═══ THE INPUT ═══

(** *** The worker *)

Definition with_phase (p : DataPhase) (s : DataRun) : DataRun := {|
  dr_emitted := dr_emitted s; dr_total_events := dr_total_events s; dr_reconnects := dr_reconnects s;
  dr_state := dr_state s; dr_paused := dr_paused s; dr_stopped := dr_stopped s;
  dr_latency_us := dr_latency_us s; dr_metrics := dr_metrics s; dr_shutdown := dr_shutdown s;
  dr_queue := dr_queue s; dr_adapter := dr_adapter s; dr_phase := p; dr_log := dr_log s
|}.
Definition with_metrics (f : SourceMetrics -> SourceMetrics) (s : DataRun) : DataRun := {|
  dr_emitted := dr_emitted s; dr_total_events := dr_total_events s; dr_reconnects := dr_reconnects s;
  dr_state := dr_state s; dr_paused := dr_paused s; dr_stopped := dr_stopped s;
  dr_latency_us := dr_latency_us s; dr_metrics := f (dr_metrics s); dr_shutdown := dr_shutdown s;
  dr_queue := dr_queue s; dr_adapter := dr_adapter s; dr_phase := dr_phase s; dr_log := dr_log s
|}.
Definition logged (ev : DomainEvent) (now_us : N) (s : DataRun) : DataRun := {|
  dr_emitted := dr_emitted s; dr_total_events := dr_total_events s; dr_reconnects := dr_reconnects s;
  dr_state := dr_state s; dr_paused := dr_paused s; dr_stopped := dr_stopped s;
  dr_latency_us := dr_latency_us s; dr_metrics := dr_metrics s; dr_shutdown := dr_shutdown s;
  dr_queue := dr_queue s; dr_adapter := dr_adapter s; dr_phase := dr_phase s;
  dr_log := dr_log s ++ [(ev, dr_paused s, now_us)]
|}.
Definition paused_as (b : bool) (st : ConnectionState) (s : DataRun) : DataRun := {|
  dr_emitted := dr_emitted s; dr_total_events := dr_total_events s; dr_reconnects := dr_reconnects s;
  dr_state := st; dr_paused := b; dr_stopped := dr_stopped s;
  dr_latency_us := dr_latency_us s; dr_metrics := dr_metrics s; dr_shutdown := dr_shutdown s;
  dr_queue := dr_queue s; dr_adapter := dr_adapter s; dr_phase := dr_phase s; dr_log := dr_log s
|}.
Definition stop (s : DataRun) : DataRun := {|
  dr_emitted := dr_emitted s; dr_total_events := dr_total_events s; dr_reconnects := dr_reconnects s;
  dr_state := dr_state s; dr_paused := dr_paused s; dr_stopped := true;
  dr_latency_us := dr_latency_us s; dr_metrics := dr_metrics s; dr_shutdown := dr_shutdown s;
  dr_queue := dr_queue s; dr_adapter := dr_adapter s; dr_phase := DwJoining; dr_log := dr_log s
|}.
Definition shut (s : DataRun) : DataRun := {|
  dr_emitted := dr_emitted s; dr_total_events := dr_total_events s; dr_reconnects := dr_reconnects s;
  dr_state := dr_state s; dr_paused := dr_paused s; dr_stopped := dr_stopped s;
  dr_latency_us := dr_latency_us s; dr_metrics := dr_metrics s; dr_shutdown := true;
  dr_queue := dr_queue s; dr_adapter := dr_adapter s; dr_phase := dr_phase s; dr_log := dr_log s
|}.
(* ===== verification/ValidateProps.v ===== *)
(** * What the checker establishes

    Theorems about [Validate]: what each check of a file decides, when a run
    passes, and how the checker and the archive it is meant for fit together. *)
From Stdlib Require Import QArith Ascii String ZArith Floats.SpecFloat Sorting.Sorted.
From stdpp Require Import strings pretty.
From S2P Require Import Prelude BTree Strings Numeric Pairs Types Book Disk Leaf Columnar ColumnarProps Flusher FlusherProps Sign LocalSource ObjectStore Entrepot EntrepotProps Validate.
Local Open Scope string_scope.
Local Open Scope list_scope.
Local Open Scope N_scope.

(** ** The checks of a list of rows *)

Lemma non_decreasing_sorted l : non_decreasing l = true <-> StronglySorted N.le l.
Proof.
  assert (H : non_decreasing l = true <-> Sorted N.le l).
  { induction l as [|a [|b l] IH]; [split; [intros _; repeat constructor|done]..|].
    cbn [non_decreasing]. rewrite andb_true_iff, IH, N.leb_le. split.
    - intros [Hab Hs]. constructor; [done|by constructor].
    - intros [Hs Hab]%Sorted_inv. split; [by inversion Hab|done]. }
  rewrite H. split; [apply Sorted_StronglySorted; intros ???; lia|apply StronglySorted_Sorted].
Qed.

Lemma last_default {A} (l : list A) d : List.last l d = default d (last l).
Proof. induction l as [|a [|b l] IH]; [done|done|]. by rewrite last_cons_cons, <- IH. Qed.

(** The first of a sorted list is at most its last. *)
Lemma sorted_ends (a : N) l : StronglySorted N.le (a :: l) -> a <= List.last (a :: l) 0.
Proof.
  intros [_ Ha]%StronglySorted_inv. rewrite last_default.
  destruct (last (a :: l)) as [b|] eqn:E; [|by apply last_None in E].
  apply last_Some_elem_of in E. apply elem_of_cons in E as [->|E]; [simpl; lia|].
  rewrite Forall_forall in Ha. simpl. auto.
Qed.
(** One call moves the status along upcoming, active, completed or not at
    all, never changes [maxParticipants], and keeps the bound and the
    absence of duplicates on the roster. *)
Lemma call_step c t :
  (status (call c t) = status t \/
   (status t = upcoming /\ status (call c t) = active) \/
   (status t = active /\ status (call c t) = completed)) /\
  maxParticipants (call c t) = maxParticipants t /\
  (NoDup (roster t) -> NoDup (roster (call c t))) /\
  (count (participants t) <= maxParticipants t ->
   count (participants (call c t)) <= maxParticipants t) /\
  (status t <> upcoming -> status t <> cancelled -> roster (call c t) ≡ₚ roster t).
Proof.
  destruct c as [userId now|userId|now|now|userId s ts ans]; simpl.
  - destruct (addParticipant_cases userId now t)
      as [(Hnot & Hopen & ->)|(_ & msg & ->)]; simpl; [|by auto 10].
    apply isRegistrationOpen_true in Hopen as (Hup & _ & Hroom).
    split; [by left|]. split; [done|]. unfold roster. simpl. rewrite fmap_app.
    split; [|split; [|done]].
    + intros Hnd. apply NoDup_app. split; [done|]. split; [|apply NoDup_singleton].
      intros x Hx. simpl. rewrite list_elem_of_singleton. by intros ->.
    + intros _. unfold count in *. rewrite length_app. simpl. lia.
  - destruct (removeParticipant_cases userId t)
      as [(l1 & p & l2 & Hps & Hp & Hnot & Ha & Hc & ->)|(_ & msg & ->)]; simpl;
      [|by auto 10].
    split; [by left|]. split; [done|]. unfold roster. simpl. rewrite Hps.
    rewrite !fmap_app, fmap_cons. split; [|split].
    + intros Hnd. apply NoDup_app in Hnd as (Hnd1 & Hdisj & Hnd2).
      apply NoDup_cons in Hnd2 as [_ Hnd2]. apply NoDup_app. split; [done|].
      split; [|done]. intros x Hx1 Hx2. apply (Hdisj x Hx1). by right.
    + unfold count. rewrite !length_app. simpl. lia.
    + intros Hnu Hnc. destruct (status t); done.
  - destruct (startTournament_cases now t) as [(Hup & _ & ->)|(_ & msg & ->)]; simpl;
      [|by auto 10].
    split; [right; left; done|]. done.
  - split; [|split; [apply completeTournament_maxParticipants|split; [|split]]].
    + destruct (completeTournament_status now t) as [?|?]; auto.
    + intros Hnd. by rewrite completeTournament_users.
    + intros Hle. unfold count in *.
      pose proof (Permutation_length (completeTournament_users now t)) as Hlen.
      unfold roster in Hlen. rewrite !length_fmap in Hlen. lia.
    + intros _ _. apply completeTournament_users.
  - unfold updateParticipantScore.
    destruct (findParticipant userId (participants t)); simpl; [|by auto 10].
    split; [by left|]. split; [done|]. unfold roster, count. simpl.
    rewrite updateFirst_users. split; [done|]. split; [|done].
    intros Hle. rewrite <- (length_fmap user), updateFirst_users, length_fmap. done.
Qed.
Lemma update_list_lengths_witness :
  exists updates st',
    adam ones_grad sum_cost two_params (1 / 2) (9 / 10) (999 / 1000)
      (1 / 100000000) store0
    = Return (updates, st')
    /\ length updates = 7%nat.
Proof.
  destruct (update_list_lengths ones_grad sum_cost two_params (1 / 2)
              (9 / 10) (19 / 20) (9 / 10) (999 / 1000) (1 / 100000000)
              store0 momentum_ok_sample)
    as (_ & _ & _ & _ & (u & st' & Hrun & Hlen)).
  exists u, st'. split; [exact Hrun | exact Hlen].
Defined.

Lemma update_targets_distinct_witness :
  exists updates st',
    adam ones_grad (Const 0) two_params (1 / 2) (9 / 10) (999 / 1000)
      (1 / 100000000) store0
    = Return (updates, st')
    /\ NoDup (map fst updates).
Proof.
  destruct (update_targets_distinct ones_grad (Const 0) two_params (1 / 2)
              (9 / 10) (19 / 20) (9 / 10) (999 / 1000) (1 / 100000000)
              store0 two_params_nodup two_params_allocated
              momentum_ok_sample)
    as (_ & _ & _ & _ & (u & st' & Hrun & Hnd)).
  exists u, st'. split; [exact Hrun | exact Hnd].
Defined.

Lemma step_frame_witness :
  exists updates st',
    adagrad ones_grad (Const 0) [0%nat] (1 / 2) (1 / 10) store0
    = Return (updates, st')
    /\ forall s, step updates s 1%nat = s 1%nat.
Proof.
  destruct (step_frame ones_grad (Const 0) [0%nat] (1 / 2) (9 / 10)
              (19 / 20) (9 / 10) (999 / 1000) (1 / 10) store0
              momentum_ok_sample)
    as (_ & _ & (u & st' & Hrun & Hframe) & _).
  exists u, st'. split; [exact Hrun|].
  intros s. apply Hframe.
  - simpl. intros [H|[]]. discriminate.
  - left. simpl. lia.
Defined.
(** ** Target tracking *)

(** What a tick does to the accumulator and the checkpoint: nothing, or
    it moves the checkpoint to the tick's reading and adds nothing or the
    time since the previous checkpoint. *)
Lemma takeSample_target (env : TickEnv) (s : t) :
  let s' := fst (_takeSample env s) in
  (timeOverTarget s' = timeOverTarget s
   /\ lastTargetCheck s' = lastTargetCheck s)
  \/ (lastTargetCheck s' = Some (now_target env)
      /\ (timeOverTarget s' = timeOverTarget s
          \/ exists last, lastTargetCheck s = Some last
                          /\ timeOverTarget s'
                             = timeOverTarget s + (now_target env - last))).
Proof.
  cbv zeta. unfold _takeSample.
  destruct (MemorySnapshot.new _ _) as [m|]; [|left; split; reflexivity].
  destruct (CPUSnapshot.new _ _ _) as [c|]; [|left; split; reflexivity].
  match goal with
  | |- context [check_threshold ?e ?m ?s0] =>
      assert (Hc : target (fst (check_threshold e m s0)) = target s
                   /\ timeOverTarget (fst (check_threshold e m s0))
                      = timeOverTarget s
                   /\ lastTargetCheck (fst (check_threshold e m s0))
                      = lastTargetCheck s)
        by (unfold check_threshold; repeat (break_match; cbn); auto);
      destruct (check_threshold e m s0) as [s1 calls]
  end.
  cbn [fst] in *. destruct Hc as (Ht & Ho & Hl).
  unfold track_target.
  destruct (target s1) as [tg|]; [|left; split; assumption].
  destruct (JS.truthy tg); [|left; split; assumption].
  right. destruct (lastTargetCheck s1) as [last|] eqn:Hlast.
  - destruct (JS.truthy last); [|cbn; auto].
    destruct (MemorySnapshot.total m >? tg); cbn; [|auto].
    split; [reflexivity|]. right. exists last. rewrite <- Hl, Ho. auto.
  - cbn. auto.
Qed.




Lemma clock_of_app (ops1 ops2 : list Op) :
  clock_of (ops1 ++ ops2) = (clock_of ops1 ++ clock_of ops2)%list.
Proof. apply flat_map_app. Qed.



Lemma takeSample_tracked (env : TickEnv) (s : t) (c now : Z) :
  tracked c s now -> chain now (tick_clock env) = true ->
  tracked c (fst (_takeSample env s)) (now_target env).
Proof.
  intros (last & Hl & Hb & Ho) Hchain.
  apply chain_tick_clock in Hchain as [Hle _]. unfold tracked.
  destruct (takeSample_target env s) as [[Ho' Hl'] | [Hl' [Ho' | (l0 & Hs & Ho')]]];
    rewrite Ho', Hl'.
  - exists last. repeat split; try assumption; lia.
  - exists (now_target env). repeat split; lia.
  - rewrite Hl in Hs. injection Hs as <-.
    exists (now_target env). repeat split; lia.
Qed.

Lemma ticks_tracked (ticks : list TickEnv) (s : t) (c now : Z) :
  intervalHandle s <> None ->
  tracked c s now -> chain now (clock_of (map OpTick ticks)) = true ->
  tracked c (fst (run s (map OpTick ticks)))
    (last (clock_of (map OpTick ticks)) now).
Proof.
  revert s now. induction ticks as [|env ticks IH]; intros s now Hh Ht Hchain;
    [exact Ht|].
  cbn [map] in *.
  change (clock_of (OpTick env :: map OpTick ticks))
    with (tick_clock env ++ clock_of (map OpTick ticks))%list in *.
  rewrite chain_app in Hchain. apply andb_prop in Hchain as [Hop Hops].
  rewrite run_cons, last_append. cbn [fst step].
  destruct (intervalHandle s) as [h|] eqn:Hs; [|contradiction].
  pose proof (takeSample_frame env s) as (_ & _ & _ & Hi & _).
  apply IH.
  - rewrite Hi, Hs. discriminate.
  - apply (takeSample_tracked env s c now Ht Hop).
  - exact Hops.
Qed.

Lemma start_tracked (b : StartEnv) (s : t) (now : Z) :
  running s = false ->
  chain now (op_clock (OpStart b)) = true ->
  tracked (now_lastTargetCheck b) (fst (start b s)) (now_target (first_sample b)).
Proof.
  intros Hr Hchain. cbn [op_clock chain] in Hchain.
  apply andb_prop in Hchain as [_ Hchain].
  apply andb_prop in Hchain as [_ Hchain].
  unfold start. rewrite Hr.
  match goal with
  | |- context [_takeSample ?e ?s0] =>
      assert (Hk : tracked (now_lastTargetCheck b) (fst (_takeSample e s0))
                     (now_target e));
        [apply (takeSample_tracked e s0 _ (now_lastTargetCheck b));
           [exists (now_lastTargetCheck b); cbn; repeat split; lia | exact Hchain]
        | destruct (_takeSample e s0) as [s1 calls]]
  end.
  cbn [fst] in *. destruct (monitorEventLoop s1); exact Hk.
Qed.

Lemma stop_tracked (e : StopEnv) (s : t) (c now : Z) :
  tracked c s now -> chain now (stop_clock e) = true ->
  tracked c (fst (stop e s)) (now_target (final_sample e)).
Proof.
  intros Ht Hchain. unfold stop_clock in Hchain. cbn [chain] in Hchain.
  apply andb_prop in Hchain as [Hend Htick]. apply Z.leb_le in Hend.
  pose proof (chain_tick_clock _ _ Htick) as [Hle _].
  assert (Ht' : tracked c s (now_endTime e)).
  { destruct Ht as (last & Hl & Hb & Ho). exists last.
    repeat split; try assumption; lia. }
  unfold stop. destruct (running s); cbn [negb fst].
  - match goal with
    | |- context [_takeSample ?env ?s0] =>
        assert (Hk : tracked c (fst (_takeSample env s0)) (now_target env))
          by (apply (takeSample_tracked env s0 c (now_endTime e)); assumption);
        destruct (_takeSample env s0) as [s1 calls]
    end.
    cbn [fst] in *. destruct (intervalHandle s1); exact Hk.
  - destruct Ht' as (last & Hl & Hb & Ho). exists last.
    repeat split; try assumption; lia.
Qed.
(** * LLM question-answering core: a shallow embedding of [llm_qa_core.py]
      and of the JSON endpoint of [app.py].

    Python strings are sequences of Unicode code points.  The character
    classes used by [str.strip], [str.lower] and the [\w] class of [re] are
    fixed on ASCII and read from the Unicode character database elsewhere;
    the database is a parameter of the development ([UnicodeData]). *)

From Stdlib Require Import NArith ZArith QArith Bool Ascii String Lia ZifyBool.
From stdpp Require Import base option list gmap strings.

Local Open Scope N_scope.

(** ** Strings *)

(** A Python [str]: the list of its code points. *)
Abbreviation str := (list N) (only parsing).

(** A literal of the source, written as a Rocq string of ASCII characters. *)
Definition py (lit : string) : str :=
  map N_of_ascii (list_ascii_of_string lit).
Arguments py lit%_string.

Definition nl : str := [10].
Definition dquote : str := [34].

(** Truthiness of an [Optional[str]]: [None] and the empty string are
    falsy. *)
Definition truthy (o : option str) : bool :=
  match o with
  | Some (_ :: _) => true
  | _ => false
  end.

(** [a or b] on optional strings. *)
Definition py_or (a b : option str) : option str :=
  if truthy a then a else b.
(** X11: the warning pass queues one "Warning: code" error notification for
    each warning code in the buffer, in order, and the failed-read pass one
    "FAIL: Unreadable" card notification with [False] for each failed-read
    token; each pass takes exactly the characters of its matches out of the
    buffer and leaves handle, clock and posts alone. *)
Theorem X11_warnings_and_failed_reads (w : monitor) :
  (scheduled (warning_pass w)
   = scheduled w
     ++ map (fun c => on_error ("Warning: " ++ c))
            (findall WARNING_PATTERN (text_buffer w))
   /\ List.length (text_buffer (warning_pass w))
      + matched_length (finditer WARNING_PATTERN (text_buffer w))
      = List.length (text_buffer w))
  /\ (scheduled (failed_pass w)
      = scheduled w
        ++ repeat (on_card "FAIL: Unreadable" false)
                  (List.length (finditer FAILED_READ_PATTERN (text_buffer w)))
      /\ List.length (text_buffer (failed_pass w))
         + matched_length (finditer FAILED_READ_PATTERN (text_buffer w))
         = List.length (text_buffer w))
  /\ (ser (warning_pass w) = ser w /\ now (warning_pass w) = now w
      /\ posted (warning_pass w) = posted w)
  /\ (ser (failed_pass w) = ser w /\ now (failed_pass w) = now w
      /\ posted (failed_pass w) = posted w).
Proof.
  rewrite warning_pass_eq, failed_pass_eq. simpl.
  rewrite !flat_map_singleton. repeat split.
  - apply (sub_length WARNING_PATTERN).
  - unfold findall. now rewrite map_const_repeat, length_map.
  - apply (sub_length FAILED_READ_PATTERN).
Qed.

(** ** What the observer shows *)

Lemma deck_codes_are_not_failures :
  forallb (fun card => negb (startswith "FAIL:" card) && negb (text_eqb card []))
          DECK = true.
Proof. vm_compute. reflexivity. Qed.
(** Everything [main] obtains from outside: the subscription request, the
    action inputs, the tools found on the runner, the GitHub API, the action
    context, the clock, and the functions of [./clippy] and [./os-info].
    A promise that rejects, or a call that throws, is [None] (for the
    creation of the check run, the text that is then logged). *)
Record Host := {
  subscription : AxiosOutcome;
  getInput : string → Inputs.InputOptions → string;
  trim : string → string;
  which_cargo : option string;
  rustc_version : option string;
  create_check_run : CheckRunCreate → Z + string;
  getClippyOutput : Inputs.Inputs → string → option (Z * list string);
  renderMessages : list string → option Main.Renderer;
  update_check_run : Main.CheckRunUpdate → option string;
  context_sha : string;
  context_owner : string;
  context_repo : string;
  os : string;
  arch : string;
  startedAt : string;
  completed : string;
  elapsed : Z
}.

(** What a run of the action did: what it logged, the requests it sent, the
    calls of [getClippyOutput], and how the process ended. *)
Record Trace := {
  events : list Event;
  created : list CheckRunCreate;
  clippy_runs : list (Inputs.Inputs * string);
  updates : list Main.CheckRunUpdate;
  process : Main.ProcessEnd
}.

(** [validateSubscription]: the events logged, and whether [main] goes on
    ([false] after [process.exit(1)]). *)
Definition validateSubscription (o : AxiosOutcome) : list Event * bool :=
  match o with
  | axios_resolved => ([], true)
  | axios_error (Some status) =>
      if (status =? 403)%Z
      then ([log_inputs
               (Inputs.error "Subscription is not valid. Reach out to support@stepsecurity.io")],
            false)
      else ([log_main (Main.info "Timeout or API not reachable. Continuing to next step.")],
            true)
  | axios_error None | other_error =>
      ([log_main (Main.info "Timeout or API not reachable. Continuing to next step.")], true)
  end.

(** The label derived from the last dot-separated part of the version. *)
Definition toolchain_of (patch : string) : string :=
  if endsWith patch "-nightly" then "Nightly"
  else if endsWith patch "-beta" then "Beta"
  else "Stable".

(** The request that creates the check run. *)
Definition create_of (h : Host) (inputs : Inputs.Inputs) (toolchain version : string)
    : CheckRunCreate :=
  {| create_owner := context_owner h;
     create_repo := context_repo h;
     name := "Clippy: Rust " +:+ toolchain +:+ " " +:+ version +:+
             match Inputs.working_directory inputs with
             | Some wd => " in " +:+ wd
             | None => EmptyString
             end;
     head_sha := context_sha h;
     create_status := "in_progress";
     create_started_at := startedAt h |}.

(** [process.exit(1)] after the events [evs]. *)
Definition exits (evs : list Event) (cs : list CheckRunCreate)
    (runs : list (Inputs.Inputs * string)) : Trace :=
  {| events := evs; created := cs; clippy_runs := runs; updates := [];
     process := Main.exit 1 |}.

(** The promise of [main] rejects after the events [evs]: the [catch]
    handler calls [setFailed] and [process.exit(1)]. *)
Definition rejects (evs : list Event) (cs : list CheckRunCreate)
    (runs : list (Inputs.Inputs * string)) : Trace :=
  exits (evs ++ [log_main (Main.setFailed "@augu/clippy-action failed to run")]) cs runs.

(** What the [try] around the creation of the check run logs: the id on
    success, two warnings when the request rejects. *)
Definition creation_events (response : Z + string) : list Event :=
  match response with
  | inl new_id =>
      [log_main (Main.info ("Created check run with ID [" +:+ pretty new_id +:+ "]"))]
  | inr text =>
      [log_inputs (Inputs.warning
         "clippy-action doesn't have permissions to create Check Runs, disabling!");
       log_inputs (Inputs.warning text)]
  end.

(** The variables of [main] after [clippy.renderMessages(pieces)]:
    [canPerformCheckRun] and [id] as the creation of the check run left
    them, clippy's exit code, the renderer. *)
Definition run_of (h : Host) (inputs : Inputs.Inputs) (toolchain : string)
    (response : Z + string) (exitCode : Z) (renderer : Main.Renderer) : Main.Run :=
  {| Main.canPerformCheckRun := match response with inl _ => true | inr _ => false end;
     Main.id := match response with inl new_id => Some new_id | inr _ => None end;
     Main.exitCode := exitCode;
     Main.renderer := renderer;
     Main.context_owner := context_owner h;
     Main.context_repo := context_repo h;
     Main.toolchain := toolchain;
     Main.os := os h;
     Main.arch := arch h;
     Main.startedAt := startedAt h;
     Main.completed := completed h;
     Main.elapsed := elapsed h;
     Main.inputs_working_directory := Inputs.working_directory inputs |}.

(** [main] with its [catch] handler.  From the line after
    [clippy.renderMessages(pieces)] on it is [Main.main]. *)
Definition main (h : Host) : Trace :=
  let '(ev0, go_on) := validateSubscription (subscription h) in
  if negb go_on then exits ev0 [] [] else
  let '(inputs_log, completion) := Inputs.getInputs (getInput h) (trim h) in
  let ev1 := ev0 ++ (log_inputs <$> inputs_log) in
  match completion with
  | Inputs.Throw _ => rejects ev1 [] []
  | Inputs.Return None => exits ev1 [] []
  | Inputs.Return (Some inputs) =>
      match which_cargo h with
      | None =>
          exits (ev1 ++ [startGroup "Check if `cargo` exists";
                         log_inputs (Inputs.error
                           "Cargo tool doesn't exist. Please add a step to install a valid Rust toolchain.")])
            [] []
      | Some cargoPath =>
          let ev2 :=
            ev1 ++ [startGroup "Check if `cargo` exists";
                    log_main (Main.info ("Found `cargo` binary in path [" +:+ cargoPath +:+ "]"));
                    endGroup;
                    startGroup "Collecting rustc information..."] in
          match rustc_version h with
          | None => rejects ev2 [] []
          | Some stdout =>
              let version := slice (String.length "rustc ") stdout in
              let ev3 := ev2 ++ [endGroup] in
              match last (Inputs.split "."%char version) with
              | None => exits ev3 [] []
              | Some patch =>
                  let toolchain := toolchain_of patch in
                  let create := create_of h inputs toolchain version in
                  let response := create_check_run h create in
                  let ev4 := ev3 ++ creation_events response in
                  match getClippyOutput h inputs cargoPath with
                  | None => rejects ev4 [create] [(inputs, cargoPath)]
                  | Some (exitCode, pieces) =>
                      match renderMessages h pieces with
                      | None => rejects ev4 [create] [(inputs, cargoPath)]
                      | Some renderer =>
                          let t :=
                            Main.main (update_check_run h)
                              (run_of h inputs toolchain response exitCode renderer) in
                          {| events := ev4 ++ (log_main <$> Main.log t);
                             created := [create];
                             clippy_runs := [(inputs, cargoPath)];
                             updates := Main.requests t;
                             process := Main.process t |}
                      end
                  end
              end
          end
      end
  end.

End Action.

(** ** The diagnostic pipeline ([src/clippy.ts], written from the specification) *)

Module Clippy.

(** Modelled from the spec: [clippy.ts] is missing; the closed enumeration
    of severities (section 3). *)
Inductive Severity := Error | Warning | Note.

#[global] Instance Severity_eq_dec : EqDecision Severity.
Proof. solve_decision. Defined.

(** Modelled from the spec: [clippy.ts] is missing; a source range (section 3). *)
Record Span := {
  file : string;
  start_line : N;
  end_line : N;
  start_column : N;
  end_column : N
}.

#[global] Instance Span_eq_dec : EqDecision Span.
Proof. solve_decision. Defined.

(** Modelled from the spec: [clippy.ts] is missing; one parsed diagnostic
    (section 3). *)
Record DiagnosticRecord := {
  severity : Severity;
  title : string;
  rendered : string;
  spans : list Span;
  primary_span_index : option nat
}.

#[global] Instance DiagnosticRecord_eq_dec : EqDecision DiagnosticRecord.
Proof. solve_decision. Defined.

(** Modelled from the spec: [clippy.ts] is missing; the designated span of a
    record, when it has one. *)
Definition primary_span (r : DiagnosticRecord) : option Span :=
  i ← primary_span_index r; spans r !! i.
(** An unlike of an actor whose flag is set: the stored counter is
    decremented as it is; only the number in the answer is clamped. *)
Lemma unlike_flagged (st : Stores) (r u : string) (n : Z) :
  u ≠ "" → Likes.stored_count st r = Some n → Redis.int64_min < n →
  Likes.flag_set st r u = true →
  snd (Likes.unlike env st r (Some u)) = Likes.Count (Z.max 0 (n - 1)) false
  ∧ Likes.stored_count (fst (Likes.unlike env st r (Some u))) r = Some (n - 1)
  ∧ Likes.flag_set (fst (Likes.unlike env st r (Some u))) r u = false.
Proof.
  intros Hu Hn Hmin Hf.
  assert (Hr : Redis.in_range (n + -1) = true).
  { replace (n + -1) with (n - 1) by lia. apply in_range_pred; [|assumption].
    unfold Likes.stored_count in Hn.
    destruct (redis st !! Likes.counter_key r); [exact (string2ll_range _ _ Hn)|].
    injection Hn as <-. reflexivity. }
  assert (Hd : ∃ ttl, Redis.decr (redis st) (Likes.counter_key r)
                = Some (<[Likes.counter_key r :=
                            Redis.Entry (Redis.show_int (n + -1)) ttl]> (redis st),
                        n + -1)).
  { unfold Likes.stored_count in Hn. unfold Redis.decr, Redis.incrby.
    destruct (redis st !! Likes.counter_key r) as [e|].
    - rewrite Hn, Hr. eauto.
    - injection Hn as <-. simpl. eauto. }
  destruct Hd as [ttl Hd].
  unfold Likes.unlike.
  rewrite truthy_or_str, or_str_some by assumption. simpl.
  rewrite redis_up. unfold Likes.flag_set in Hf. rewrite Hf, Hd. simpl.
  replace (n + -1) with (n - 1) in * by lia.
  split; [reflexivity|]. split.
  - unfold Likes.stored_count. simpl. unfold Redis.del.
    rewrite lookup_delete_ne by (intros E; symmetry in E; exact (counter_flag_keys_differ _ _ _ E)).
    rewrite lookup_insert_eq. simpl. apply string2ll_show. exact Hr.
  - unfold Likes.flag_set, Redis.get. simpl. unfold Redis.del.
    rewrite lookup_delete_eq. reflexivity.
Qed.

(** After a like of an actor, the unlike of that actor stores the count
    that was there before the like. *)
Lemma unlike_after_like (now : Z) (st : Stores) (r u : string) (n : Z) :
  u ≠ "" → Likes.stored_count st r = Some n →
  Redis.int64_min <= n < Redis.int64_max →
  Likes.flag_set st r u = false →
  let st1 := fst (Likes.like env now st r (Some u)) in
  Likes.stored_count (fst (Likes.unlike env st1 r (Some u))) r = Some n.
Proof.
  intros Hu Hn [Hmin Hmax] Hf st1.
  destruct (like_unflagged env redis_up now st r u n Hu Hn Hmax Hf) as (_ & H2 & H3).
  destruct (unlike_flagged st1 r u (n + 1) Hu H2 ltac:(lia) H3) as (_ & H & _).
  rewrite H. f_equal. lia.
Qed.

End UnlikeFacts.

═══

● WHAT YOU ARE ASKED TO DO: Would you copy every line of the entries in which "Hlen" appears?

● ANSWER SPACE:
      pose proof (Permutation_length (completeTournament_users now t)) as Hlen.
      unfold roster in Hlen. rewrite !length_fmap in Hlen. lia.
    as (_ & _ & _ & _ & (u & st' & Hrun & Hlen)).
  exists u, st'. split; [exact Hrun | exact Hlen].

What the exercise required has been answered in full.